Ernst Janning'in Nurmberg Mahkemesindeki tarihi itirafı şöyledir; 'Neredeydik? Hitler Reichstag'ta öfkesini kusmaya başladığında neredeydik? Ya, gecenin bir yarısında, komşularımız Dachau'ya sürüklenirken neredeydik? Almanya'nın her yerindeki istasyonlarda, çocuklar vagonlara bindirilip yok edilmeye götürülürken neredeydik? Geceleri çocuklar bize bağırırken neredeydik ? Sağır mıydık? Dilsiz miydik? Kör müydük? Avukatım milyonlarca insanın yok edildiğinin farkında olmadığımızı söyledi. Bir bakımdan haklı olabilir... ... Biz sadece yüzlerce kişinin katledildiğini biliyorduk. Bu suçumuzu azaltır mı? Belki detayları bilmiyorduk. Ama eğer bilmiyorsak, bu bilmeyi istemediğimiz içindi.' İngiliz filozof Edmund Burke 'Şeytanın başarılı olması için gerekli olan tek şey, iyi insanların hiçbir şey yapmamasıdır' demiş. Toplumların en büyük parçası iyi insanlardan oluşur. Bu iyi insanlar haksızlıklara, hukuksuzluklara karşı sessiz kalmasa, dünyada ne savaşlar olur?
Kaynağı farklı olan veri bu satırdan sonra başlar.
(* ===== verification/Ledger.v ===== *)
(** * Ledger: the accounts a transaction sees, and the transfer of value

    The account a world holds under a key is the current value of its row in
    the transaction table, or else of the block cache. Reading an account
    brings it into this ledger; storing one changes that entry alone; a
    transfer moves value between two entries, so that a sum over any accounts
    that include both is the same before and after. *)

From Stdlib Require Import ZArith Lia.
From stdpp Require Import base tactics option list.
From S2P Require Import Prelude PyBytes SailRuntime OrderedDict HostTypes Words WordTheorems WordBits ChainConfig Regions RegionAccess RegionFacts Crypto Storage Accounts WarmLogs Journal JournalFacts AccountTheorems Bal Environment Scratch Kernel StackMachine Stable.
Local Open Scope Z_scope.

(** ** Entries of the world *)

Definition world_ledger (w : World) (k : bytes) : option Account := current <$> account_row w k.

(** The world after an operation on the entry [k], which now holds [x]. *)
Definition enters (k : bytes) (x : Account) (w w' : World) : Prop :=
  world_ledger w' k = Some x ∧ ∀ j, j ≠ k → world_ledger w' j = world_ledger w j.

Lemma enters_refl k x w : world_ledger w k = Some x → enters k x w w.
Proof. by split. Qed.
Lemma enters_trans k x y w1 w2 w3 : enters k x w1 w2 → enters k y w2 w3 → enters k y w1 w3.
Proof. intros [_ H1] [H2 H3]. split; [done|]. intros j Hj. by rewrite H3, H1. Qed.

(** A world with the same two tables. *)
Lemma same_tables w w' k :
  w'.(account_tx) = w.(account_tx) → w'.(account_block) = w.(account_block) →
  world_ledger w' k = world_ledger w k.
Proof. unfold world_ledger, account_row. by intros -> ->. Qed.

Lemma write_enters op f a x w :
  write_account op f → stable account_block (op a) → world_ledger w (_address_key a) = Some x →
  ∃ w', op a w = (Ok tt, w') ∧ enters (_address_key a) (f x) w w'.
Proof.
  intros Hw Hb Hx. specialize (Hw a w). unfold world_ledger in Hx.
  destruct (account_row w (_address_key a)) as [row|]; [|done]. injection Hx as <-.
  destruct Hw as (w' & E & H1 & H2). exists w'. split; [done|].
  pose proof (Hb _ _ _ E) as Hblock. split; unfold world_ledger, account_row.
  - by rewrite H1.
  - intros j Hj. by rewrite H2, Hblock.
Qed.

(** ** Entries of the whole state *)

Definition ledger (s : SpecState) : bytes → option Account := world_ledger s.(sp_host).(world).
Definition updates (k : bytes) (x : Account) (s s' : SpecState) : Prop :=
  enters k x s.(sp_host).(world) s'.(sp_host).(world) ∧ s'.(sp_env) = s.(sp_env).

Lemma updates_trans k x y s1 s2 s3 : updates k x s1 s2 → updates k y s2 s3 → updates k y s1 s3.
Proof. intros [H1 E1] [H2 E2]. split; [by eapply enters_trans|by rewrite E2]. Qed.

Lemma on_world_run {A} (m : M World A) s a w :
  m s.(sp_host).(world) = (Ok a, w) →
  on_host m s = (Ok a, put (put w s.(sp_host)) s).
Proof.
  intros E. unfold on_host. rewrite !zoom_run. change (view (view s)) with s.(sp_host).(world).
  by rewrite E.
Qed.
Lemma on_world_read {A} (m : M World A) s a :
  m s.(sp_host).(world) = (Ok a, s.(sp_host).(world)) → on_host m s = (Ok a, s).
Proof. intros E. rewrite (on_world_run m s a _ E). by destruct s as [[] ? ?]. Qed.
Lemma write_updates (m : M World unit) s k x w :
  m s.(sp_host).(world) = (Ok tt, w) → enters k x s.(sp_host).(world) w →
  ∃ s', on_host m s = (Ok tt, s') ∧ updates k x s s'.
Proof. intros E Hw. eexists. split; [by apply on_world_run|]. by split. Qed.

(** Writes of the transaction table, by their lemma. *)
Lemma table_updates op f a x s :
  write_account op f → stable account_block (op a) → ledger s (_address_key a) = Some x →
  ∃ s', on_host (op a) s = (Ok tt, s') ∧ updates (_address_key a) (f x) s s'.
Proof.
  intros Hw Hb Hx. destruct (write_enters op f a x _ Hw Hb Hx) as (w & E & He).
  by apply (write_updates _ _ _ _ w).
Qed.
Ne de adaletsizlikler yaşanır?
**
'ALİ'NİN CANI BU KADAR UCUZ OLMAMALIYDI?'
Çok eski yıllarda İngiltere'de bir gelenek varmış. Sıradan bir vatandaş öldüğünde kilisenin çanı bir kez çalınıp herkese duyurulurmuş. Bir asil öldüğünde iki kez, kralın bir yakını öldüğünde üç kez, kral öldüğünde ise dört kez çalınırmış. Günün birinde herkesin hak aramak için sığındığı mahkeme, bir vatandaşı haksız yere mahkum etmiş.. Ve kilisenin çanı tam beş kez çalmış. Ahali merak içinde papaza koşmuş: 'Ey papaz efendi, kraldan daha önemli biri var mı ki o ölünce çan beş kez çalınsın' Papaz yanıt vermiş: 'Kraldan daha önemli bir şey var!.. Adalet öldü.'
SON TEKMEYE İYİ
HAL İNDİRİMİ
2 Haziran'da Eskişehir'de katıldığı Gezi Parkı eylemleri sırasında polisler ve eli sopalı insanlar tarafından feci şekilde dövülerek hastanelik olan Ali İsmail Korkmaz 38 gün komada kaldıktan sonra 10 Temmuz 2013 tarihinde yaşamını yitirmişti. Ali İsmail Korkmaz davasıyla ilgili mahkeme önceki gün kararını açıkladı. Tutuklu polis M.S.'ye 10 yıl 10 ay hapis cezası, tutuksuz yargılanan polis memuru Y.A.'ya 10 yıl hapis cezası verildi. Üç sivil tutukluya da 6'şar yıl 8'er ay, E.H. adlı sanığa da 4 yıl hapis cezası verildi. Ş.G. ile H.E. ise beraat etti. Sanık polisler yaklaşık 1.5 yıldır cezaevinde yattıkları kaldıkları, denetimli serbestlikten yararlanacakları da hesaba katıldığında toplamda 2.5 yıl cezaevinde kalmaları bekleniyor. Ali İsmail'e son tekmeyi atan polise iyi hal indirimi uygulanması ve mahkemenin aldığı diğer kararlar büyük tepkilere neden oldu. Anne Emel Korkmaz'ın, 'Ali'nin canı bu kadar ucuz olmamalıydı' feryatları, içinde bir toz zerresi insanlık olan herkesin yüreğini yaktı.
**
FOTO ŞAKA
Eski Ekonomi Bakanı Zafer Çağlayan: Başbakanım Yüce Divan oylamasında Erdoğan Bayraktar'dan sonra en az fire bende yaşandı.
Başbakan Ahmet Davutoğlu: Zaferciğim, Egemen Bağış'tan sonra en çok firenin sende yaşanacağını tahmin ediyordum. Demek ki sen 700 bin liralık saat takacağına, para sayma makinesi alsaymışsın, Egemen'den sonra sen ikinci olurmuşsun.